27
March 2026

Daily Robotics Digest

36 curated items from arXiv, industry news, and the community

Executive Summary

This daily robotics digest features 36 new research preprints focused heavily on advances in vision-language-action (VLA) models, spanning autonomous driving, robotic manipulation, and aerial robotics. The collection also includes new work in navigation, multi-robot coordination, data generation for robot learning, human-robot interaction, and safety engineering, highlighting the field's rapid progress toward more generalizable, personalized, and adaptable robotic systems. This batch of preprints reflects the community's growing focus on integrating natural language interaction across robotic domains while addressing core challenges in data scaling, long-horizon performance, and robustness.

📄

New Research Papers

36 items
1

A Cognitive Architecture for Embodied AI

This book chapter outlines a cognitive architecture for embodied AI that centers on continuous performance refinement for robotic systems.
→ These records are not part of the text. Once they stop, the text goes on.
(** ** Requests and responses as generated messages *)

(** The variants of the request and response enums that hold a method's messages. *)
Class Method (R S : Type) := {
  wrap_req : R → PerformOpReq;
  wrap_rsp : S → PerformOpRsp;
  unwrap_rsp : PerformOpRsp → option S
}.
#[export] Instance DeviceGetHardwareInfo_call : Method GetHardwareInfoRequest GetHardwareInfoResponse := {|
  wrap_req := Req_DeviceGetHardwareInfo; wrap_rsp := Rsp_DeviceGetHardwareInfo; unwrap_rsp m := match m with Rsp_DeviceGetHardwareInfo s => Some s | _ => None end |}.
#[export] Instance DeviceAddRngEntropy_call : Method AddRngEntropyRequest AddRngEntropyResponse := {|
  wrap_req := Req_DeviceAddRngEntropy; wrap_rsp := Rsp_DeviceAddRngEntropy; unwrap_rsp m := match m with Rsp_DeviceAddRngEntropy s => Some s | _ => None end |}.
#[export] Instance DeviceGenerateKey_call : Method GenerateKeyRequest GenerateKeyResponse := {|
  wrap_req := Req_DeviceGenerateKey; wrap_rsp := Rsp_DeviceGenerateKey; unwrap_rsp m := match m with Rsp_DeviceGenerateKey s => Some s | _ => None end |}.
#[export] Instance DeviceImportKey_call : Method ImportKeyRequest ImportKeyResponse := {|
  wrap_req := Req_DeviceImportKey; wrap_rsp := Rsp_DeviceImportKey; unwrap_rsp m := match m with Rsp_DeviceImportKey s => Some s | _ => None end |}.
#[export] Instance DeviceImportWrappedKey_call : Method ImportWrappedKeyRequest ImportWrappedKeyResponse := {|
  wrap_req := Req_DeviceImportWrappedKey; wrap_rsp := Rsp_DeviceImportWrappedKey; unwrap_rsp m := match m with Rsp_DeviceImportWrappedKey s => Some s | _ => None end |}.
#[export] Instance DeviceUpgradeKey_call : Method UpgradeKeyRequest UpgradeKeyResponse := {|
  wrap_req := Req_DeviceUpgradeKey; wrap_rsp := Rsp_DeviceUpgradeKey; unwrap_rsp m := match m with Rsp_DeviceUpgradeKey s => Some s | _ => None end |}.
#[export] Instance DeviceDeleteKey_call : Method DeleteKeyRequest DeleteKeyResponse := {|
  wrap_req := Req_DeviceDeleteKey; wrap_rsp := Rsp_DeviceDeleteKey; unwrap_rsp m := match m with Rsp_DeviceDeleteKey s => Some s | _ => None end |}.
#[export] Instance DeviceDeleteAllKeys_call : Method DeleteAllKeysRequest DeleteAllKeysResponse := {|
  wrap_req := Req_DeviceDeleteAllKeys; wrap_rsp := Rsp_DeviceDeleteAllKeys; unwrap_rsp m := match m with Rsp_DeviceDeleteAllKeys s => Some s | _ => None end |}.
#[export] Instance DeviceDestroyAttestationIds_call : Method DestroyAttestationIdsRequest DestroyAttestationIdsResponse := {|
  wrap_req := Req_DeviceDestroyAttestationIds; wrap_rsp := Rsp_DeviceDestroyAttestationIds; unwrap_rsp m := match m with Rsp_DeviceDestroyAttestationIds s => Some s | _ => None end |}.
#[export] Instance DeviceBegin_call : Method BeginRequest BeginResponse := {|
  wrap_req := Req_DeviceBegin; wrap_rsp := Rsp_DeviceBegin; unwrap_rsp m := match m with Rsp_DeviceBegin s => Some s | _ => None end |}.
#[export] Instance DeviceEarlyBootEnded_call : Method EarlyBootEndedRequest EarlyBootEndedResponse := {|
  wrap_req := Req_DeviceEarlyBootEnded; wrap_rsp := Rsp_DeviceEarlyBootEnded; unwrap_rsp m := match m with Rsp_DeviceEarlyBootEnded s => Some s | _ => None end |}.
#[export] Instance DeviceConvertStorageKeyToEphemeral_call : Method ConvertStorageKeyToEphemeralRequest ConvertStorageKeyToEphemeralResponse := {|
  wrap_req := Req_DeviceConvertStorageKeyToEphemeral; wrap_rsp := Rsp_DeviceConvertStorageKeyToEphemeral; unwrap_rsp m := match m with Rsp_DeviceConvertStorageKeyToEphemeral s => Some s | _ => None end |}.
#[export] Instance DeviceGetKeyCharacteristics_call : Method GetKeyCharacteristicsRequest GetKeyCharacteristicsResponse := {|
  wrap_req := Req_DeviceGetKeyCharacteristics; wrap_rsp := Rsp_DeviceGetKeyCharacteristics; unwrap_rsp m := match m with Rsp_DeviceGetKeyCharacteristics s => Some s | _ => None end |}.
#[export] Instance OperationUpdateAad_call : Method UpdateAadRequest UpdateAadResponse := {|
  wrap_req := Req_OperationUpdateAad; wrap_rsp := Rsp_OperationUpdateAad; unwrap_rsp m := match m with Rsp_OperationUpdateAad s => Some s | _ => None end |}.
#[export] Instance OperationUpdate_call : Method UpdateRequest UpdateResponse := {|
  wrap_req := Req_OperationUpdate; wrap_rsp := Rsp_OperationUpdate; unwrap_rsp m := match m with Rsp_OperationUpdate s => Some s | _ => None end |}.
#[export] Instance OperationFinish_call : Method FinishRequest FinishResponse := {|
  wrap_req := Req_OperationFinish; wrap_rsp := Rsp_OperationFinish; unwrap_rsp m := match m with Rsp_OperationFinish s => Some s | _ => None end |}.
#[export] Instance OperationAbort_call : Method AbortRequest AbortResponse := {|
  wrap_req := Req_OperationAbort; wrap_rsp := Rsp_OperationAbort; unwrap_rsp m := match m with Rsp_OperationAbort s => Some s | _ => None end |}.
#[export] Instance RpcGetHardwareInfo_call : Method GetRpcHardwareInfoRequest GetRpcHardwareInfoResponse := {|
  wrap_req := Req_RpcGetHardwareInfo; wrap_rsp := Rsp_RpcGetHardwareInfo; unwrap_rsp m := match m with Rsp_RpcGetHardwareInfo s => Some s | _ => None end |}.
#[export] Instance RpcGenerateEcdsaP256KeyPair_call : Method GenerateEcdsaP256KeyPairRequest GenerateEcdsaP256KeyPairResponse := {|
  wrap_req := Req_RpcGenerateEcdsaP256KeyPair; wrap_rsp := Rsp_RpcGenerateEcdsaP256KeyPair; unwrap_rsp m := match m with Rsp_RpcGenerateEcdsaP256KeyPair s => Some s | _ => None end |}.
#[export] Instance RpcGenerateCertificateRequest_call : Method GenerateCertificateRequestRequest GenerateCertificateRequestResponse := {|
  wrap_req := Req_RpcGenerateCertificateRequest; wrap_rsp := Rsp_RpcGenerateCertificateRequest; unwrap_rsp m := match m with Rsp_RpcGenerateCertificateRequest s => Some s | _ => None end |}.
#[export] Instance RpcGenerateCertificateV2Request_call : Method GenerateCertificateRequestV2Request GenerateCertificateRequestV2Response := {|
  wrap_req := Req_RpcGenerateCertificateV2Request; wrap_rsp := Rsp_RpcGenerateCertificateV2Request; unwrap_rsp m := match m with Rsp_RpcGenerateCertificateV2Request s => Some s | _ => None end |}.
#[export] Instance SharedSecretGetSharedSecretParameters_call : Method GetSharedSecretParametersRequest GetSharedSecretParametersResponse := {|
  wrap_req := Req_SharedSecretGetSharedSecretParameters; wrap_rsp := Rsp_SharedSecretGetSharedSecretParameters; unwrap_rsp m := match m with Rsp_SharedSecretGetSharedSecretParameters s => Some s | _ => None end |}.
#[export] Instance SharedSecretComputeSharedSecret_call : Method ComputeSharedSecretRequest ComputeSharedSecretResponse := {|
  wrap_req := Req_SharedSecretComputeSharedSecret; wrap_rsp := Rsp_SharedSecretComputeSharedSecret; unwrap_rsp m := match m with Rsp_SharedSecretComputeSharedSecret s => Some s | _ => None end |}.
#[export] Instance SecureClockGenerateTimeStamp_call : Method GenerateTimeStampRequest GenerateTimeStampResponse := {|
  wrap_req := Req_SecureClockGenerateTimeStamp; wrap_rsp := Rsp_SecureClockGenerateTimeStamp; unwrap_rsp m := match m with Rsp_SecureClockGenerateTimeStamp s => Some s | _ => None end |}.
#[export] Instance GetRootOfTrustChallenge_call : Method GetRootOfTrustChallengeRequest GetRootOfTrustChallengeResponse := {|
  wrap_req := Req_GetRootOfTrustChallenge; wrap_rsp := Rsp_GetRootOfTrustChallenge; unwrap_rsp m := match m with Rsp_GetRootOfTrustChallenge s => Some s | _ => None end |}.
#[export] Instance GetRootOfTrust_call : Method GetRootOfTrustRequest GetRootOfTrustResponse := {|
  wrap_req := Req_GetRootOfTrust; wrap_rsp := Rsp_GetRootOfTrust; unwrap_rsp m := match m with Rsp_GetRootOfTrust s => Some s | _ => None end |}.
#[export] Instance SendRootOfTrust_call : Method SendRootOfTrustRequest SendRootOfTrustResponse := {|
  wrap_req := Req_SendRootOfTrust; wrap_rsp := Rsp_SendRootOfTrust; unwrap_rsp m := match m with Rsp_SendRootOfTrust s => Some s | _ => None end |}.
#[export] Instance SetHalInfo_call : Method SetHalInfoRequest SetHalInfoResponse := {|
  wrap_req := Req_SetHalInfo; wrap_rsp := Rsp_SetHalInfo; unwrap_rsp m := match m with Rsp_SetHalInfo s => Some s | _ => None end |}.
#[export] Instance SetBootInfo_call : Method SetBootInfoRequest SetBootInfoResponse := {|
  wrap_req := Req_SetBootInfo; wrap_rsp := Rsp_SetBootInfo; unwrap_rsp m := match m with Rsp_SetBootInfo s => Some s | _ => None end |}.
#[export] Instance SetAttestationIds_call : Method SetAttestationIdsRequest SetAttestationIdsResponse := {|
  wrap_req := Req_SetAttestationIds; wrap_rsp := Rsp_SetAttestationIds; unwrap_rsp m := match m with Rsp_SetAttestationIds s => Some s | _ => None end |}.
#[export] Instance SetHalVersion_call : Method SetHalVersionRequest SetHalVersionResponse := {|
  wrap_req := Req_SetHalVersion; wrap_rsp := Rsp_SetHalVersion; unwrap_rsp m := match m with Rsp_SetHalVersion s => Some s | _ => None end |}.
#[export] Instance SetAdditionalAttestationInfo_call : Method SetAdditionalAttestationInfoRequest SetAdditionalAttestationInfoResponse := {|
  wrap_req := Req_SetAdditionalAttestationInfo; wrap_rsp := Rsp_SetAdditionalAttestationInfo; unwrap_rsp m := match m with Rsp_SetAdditionalAttestationInfo s => Some s | _ => None end |}.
It positions the work within recent advances in visual-language-action frameworks for core robotic tasks including locomotion and object manipulation. The work emphasizes the role of iterative improvement in enabling robust embodied robot behavior.

2

Vega: Learning to Drive with Natural Language Instructions

Sicheng Zuo, Yuxuan Li, Wenzhao Zheng, Zheng Zhu, Jie Zhou, Jiwen Lu

Existing vision-language-action models for autonomous driving typically only use language for scene description or reasoning, and lack flexibility to follow diverse personalized user driving instructions. To address this gap, authors construct InstructScene, a large-scale dataset with 100,000 driving scenes annotated with natural language instructions and matching trajectories. They also introduce Vega, a unified vision-language-world-action model designed specifically for instruction-based personalized autonomous driving.

3

Drive My Way: Preference Alignment of Vision-Language-Action Model for Personalized Driving

Zehao Wang, Huaide Jiang, Shuaiwu Dong, Yuping Wang, Hang Qiu, Jiachen Li

Human driving behavior is inherently personalized, with consistent individual differences in acceleration, braking, merging, and other maneuvers across situations. Most current autonomous driving systems only optimize for generic performance or use fixed driving modes, and cannot adapt to individual user preferences or interpret natural language intent. Authors propose Drive My Way (DMW), a personalized vision-language-action driving framework that aligns with users' long-term driving preferences and natural language intents.

4

SoftMimicGen: A Data Generation System for Scalable Robot Learning in Deformable Object Manipulation

Masoud Moghani, Mahdi Azizian, Animesh Garg, Yuke Zhu, Sean Huver, Ajay Mandlekar

Large-scale datasets are critical for learning robotic manipulation skills, but collecting real-world data is time-intensive, costly, and difficult to scale. While synthetic simulation data has shown promise for reducing real-world data requirements, scalable data generation for deformable object manipulation remains underdeveloped. Authors introduce SoftMimicGen, a simulation-based data generation system designed to enable scalable robot learning for deformable object manipulation tasks.

5

Intelligent Navigation and Obstacle-Aware Fabrication for Mobile Additive Manufacturing Systems

Yifei Li, Ruizhe Fu, Huihang Liu, Guha Manogharan, Feng Ju, Ilya Kovalenko

Growing demand for mass customization requires more flexible additive manufacturing (AM) systems, which are currently limited by fixed equipment layouts. Integrating mobile robots with additive manufacturing creates mobile AM robots (MAMbots) that can adapt to changing production requirements to increase flexibility. This work develops an integrated system for intelligent navigation and obstacle-aware fabrication for MAMbots to enable flexible on-demand production.

6

Persistent Robot World Models: Stabilizing Multi-Step Rollouts via Reinforcement Learning

Jai Bardhan, Patrik Drozdik, Josef Sivic, Vladimir Petrik

Action-conditioned robot world models predict future scene frames from given action sequences, and are a promising alternative to traditional physics engines for hard-to-model tasks. However, these models are typically optimized for short-term prediction, and errors compound during autoregressive multi-step rollouts, leading to rapid degradation in visual quality. Authors introduce a reinforcement learning-based post-training scheme that stabilizes long rollouts, creating persistent robot world models that maintain visual quality over extended prediction horizons.

7

Fast-dVLA: Accelerating Discrete Diffusion VLA to Real-Time Performance

Wenxuan Song, Jiayi Chen, Shuai Chen, Jingbo Wang, Pengxiang Ding, Han Zhao, Yikai Qin, Xinhu Zheng, Donglin Wang, Yan W...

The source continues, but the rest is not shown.